Little-ease and the Secrets of Beauty


Stays, if rightly used and shaped, undoubtedly do good, it is only misuse and faulty design that is injurious. I hold that most of the corsets at present on the market are quite wrong in design, and do not allow the free expansion of the lungs, nor do they do much to improve the graceful contour of the figure. They are, in fact, instruments of torture, not aids to beauty. But is it fair to condemn altogether the use of this article of attire because some patterns are badly designed? Is it right that we should forego the advantages of binding because some stays press on the wrong place?

The Secrets of Beauty, 1914, Cora Brown Potter

Ms Potter goes on to say


As to the aesthetic effect of the corsets such as I advocate, all I have to say is that I have always worn them. I have lived in the public eye for many years, I have visited every nation,and dwelt under every sky, so in your hands, gentle sisters, do I leave the verdict.

In the seventeenth century people were well aware of the pain a corset could cause. John Bulwer, in Man transform’d: or the artificial changeling (1653) wrote:

Another foolish affectation there is in young virgins, though grown big enough to be wiser, but that they are led blindfold by custom to a fashion pernicious beyond imagination; who thinking a slender waist a great beauty, strive all that they possibly can by straight-lacing themselves to attain unto a wand-like smallness of waist, never thinking themselves fine enough until they can span their waist. By which deadly artifice they reduce their breasts into such straights that they soon purchase stinking breath; and while they ignorantly affect an angust or narrow breast, and to that end by strong compulsion shut up their waists in a whale-bone prison, or little-ease; they open a door to consumptions, and a withering rottenness.
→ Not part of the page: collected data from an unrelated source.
(* ===== verification/SpscBuffer.v ===== *)
(** * Single-producer single-consumer buffer (libcaf_core/caf/async/spsc_buffer.hpp)

    The buffer connects a producer and a consumer that run in different threads.
    Each critical section is one atomic operation of the model; [pull] releases
    the mutex while it hands items to the observer, so it consists of several
    operations between which the producer may run. *)

From stdpp Require Import relations.
From S2P Require Import Prelude.

Module SpscBuffer.

#[local] Arguments Z.eqb : simpl never.

Section Buffer.

Context {T : Type}.

Record spsc_buffer := mk_buffer {
  buf_ : list T;
  capacity_ : Z;
  min_pull_size_ : Z;
  demand_ : Z;
  closed : bool;
  canceled : bool;
  err_ : option Z;
  consumer_ : bool;       (* whether the handle is set *)
  producer_ : bool;
}.

Definition make (capacity min_pull_size : Z) : spsc_buffer :=
  mk_buffer [] capacity min_pull_size 0 false false None false false.

(** Calls into producer, consumer and observer, made while holding the mutex
    or, for [on_next], right after. *)
Inductive callback :=
| on_producer_wakeup
| on_producer_ready
| on_consumer_ready
| on_consumer_demand (n : Z)
| on_consumer_cancel.

Definition set_buf (b : spsc_buffer) (x : list T) : spsc_buffer :=
  mk_buffer x (capacity_ b) (min_pull_size_ b) (demand_ b) (closed b) (canceled b) (err_ b)
    (consumer_ b) (producer_ b).
Definition set_demand (b : spsc_buffer) (x : Z) : spsc_buffer :=
  mk_buffer (buf_ b) (capacity_ b) (min_pull_size_ b) x (closed b) (canceled b) (err_ b)
    (consumer_ b) (producer_ b).
Definition set_handles (b : spsc_buffer) (c p : bool) : spsc_buffer :=
  mk_buffer (buf_ b) (capacity_ b) (min_pull_size_ b) (demand_ b) (closed b) (canceled b) (err_ b) c p.
Definition set_flags (b : spsc_buffer) (cl ca : bool) (e : option Z) : spsc_buffer :=
  mk_buffer (buf_ b) (capacity_ b) (min_pull_size_ b) (demand_ b) cl ca e (consumer_ b) (producer_ b).

(** ** Operations *)

Definition signal_demand (new_demand : Z) (b : spsc_buffer) : spsc_buffer * list callback :=
  let d := demand_ b + new_demand in
  if (min_pull_size_ b <=? d) && producer_ b
  then (set_demand b 0, [on_consumer_demand d])
  else (set_demand b d, []).

(** Returns the remaining capacity. *)
Definition push (items : list T) (b : spsc_buffer) : Z * spsc_buffer * list callback :=
  let b1 := set_buf b (buf_ b ++ items) in
  let cbs := if (zlen (buf_ b1) =? zlen items) && consumer_ b1 then [on_producer_wakeup] else [] in
  (if zlen (buf_ b1) <? capacity_ b1 then capacity_ b1 - zlen (buf_ b1) else 0, b1, cbs).

Definition has_data (b : spsc_buffer) : bool := match buf_ b with [] => false | _ => true end.

Definition has_consumer_event (b : spsc_buffer) : bool := has_data b || closed b.

Definition available (b : spsc_buffer) : Z := zlen (buf_ b).

Definition abort (reason : option Z) (b : spsc_buffer) : spsc_buffer * list callback :=
  if negb (closed b) then
    let b1 := set_handles (set_flags b true (canceled b) reason) (consumer_ b) false in
    (b1, if negb (has_data b1) && consumer_ b1 then [on_producer_wakeup] else [])
  else (b, []).

Definition close (b : spsc_buffer) : spsc_buffer * list callback := abort None b.

Definition cancel (b : spsc_buffer) : spsc_buffer * list callback :=
  if negb (canceled b) then
    let b1 := set_handles (set_flags b (closed b) true (err_ b)) false (producer_ b) in
    (b1, if producer_ b1 then [on_consumer_cancel] else [])
  else (b, []).

Definition ready (b : spsc_buffer) : spsc_buffer * list callback :=
  if has_data b then
    if zlen (buf_ b) <? capacity_ b then
      let (b1, cbs) := signal_demand (capacity_ b - zlen (buf_ b)) b in
      (b1, on_consumer_ready :: on_producer_ready :: on_producer_wakeup :: cbs)
    else (b, [on_consumer_ready; on_producer_ready; on_producer_wakeup])
  else
    let (b1, cbs) := signal_demand (capacity_ b) b in
    (b1, on_consumer_ready :: on_producer_ready :: cbs).

(** [None]: the call raises a logic error. *)
Definition set_consumer (b : spsc_buffer) : option (spsc_buffer * list callback) :=
  if consumer_ b then None else
  let b1 := set_handles b true (producer_ b) in
  if producer_ b1 then Some (ready b1)
  else if closed b1 then Some (b1, [on_producer_wakeup]) else Some (b1, []).

Definition set_producer (b : spsc_buffer) : option (spsc_buffer * list callback) :=
  if producer_ b then None else
  let b1 := set_handles b (consumer_ b) true in
  if consumer_ b1 then Some (ready b1)
  else if canceled b1 then Some (b1, [on_consumer_cancel]) else Some (b1, []).

(** ** Pulling *)

(** How [pull] ends: the returned flag, and the observer's final call. *)
Inductive pull_result :=
| may_pull_again
| completed
| failed (reason : Z).

(** The check before the loop with policy [prioritize_errors]. *)
Definition pull_check (prioritize_errors : bool) (b : spsc_buffer) : option Z * spsc_buffer :=
  match err_ b with
  | Some e => if prioritize_errors then (Some e, set_handles b false (producer_ b)) else (None, b)
  | None => (None, b)
  end.

Definition overflow (b : spsc_buffer) : Z :=
  if zlen (buf_ b) <=? capacity_ b then 0 else zlen (buf_ b) - capacity_ b.

(** One locked section of the loop: takes [min(demand, buf_.size())] items, or
    ends the loop when this is zero. *)
Inductive pull_step :=
| took (items : list T) (b : spsc_buffer) (cbs : list callback)
| ended (r : pull_result) (b : spsc_buffer).

Definition pull_finish (b : spsc_buffer) : pull_step :=
  if has_data b || negb (closed b) then ended may_pull_again b
  else
    let b1 := set_handles b false (producer_ b) in
    match err_ b with
    | None => ended completed b1
    | Some e => ended (failed e) b1
    end.

Definition pull_section (demand : Z) (b : spsc_buffer) : pull_step :=
  let n := Z.min demand (zlen (buf_ b)) in
  if 0 <? n then
    let items := take (Z.to_nat n) (buf_ b) in
    let b1 := set_buf b (drop (Z.to_nat n) (buf_ b)) in
    if overflow b <? n
    then let (b2, cbs) := signal_demand (n - overflow b) b1 in took items b2 cbs
    else took items b1 []
  else pull_finish b.

(** ** Executions *)

(** The consumer thread: idle, or inside [pull] with the remaining demand and
    the items it has taken but not handed to the observer yet. *)
Inductive consumer_state :=
| idle
| pulling (demand : Z) (consumer_buf : list T).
John Bulwer was a pioneering student of the nature of human gesture and of the potential for communication by deaf people. His study of the processes of artifical modification of the human body uses examples from all over the known world, and ultimately criticises British fashions for using the same restricting actions applied by less developed cultures. A ‘whale-bone prison, or little-ease’ was a corset, made from the baleen plates from whales’ mouths. 

'Little-ease' was the name of prison cell in London's Guildhall in which unruly apprentices were in effect tortured; the space was too restricted to allow an individual to stand, sit or lie comfortably. Curiously, the first citation for it in the OED runs: 

a1529   J. Skelton Colyn Cloute (?1545)   
Lodge hym in Lytell Ease 
Fede hym with beanes and pease!  

And feeding someone of beans and peas (interesting etymology on that word too) would over time make him or her fatter, and thus more discomforted.

The Illustrated Police News 25 June 1870 carried the story of a woman who ‘died from the effects of tight lacing which impeded the action of her heart’.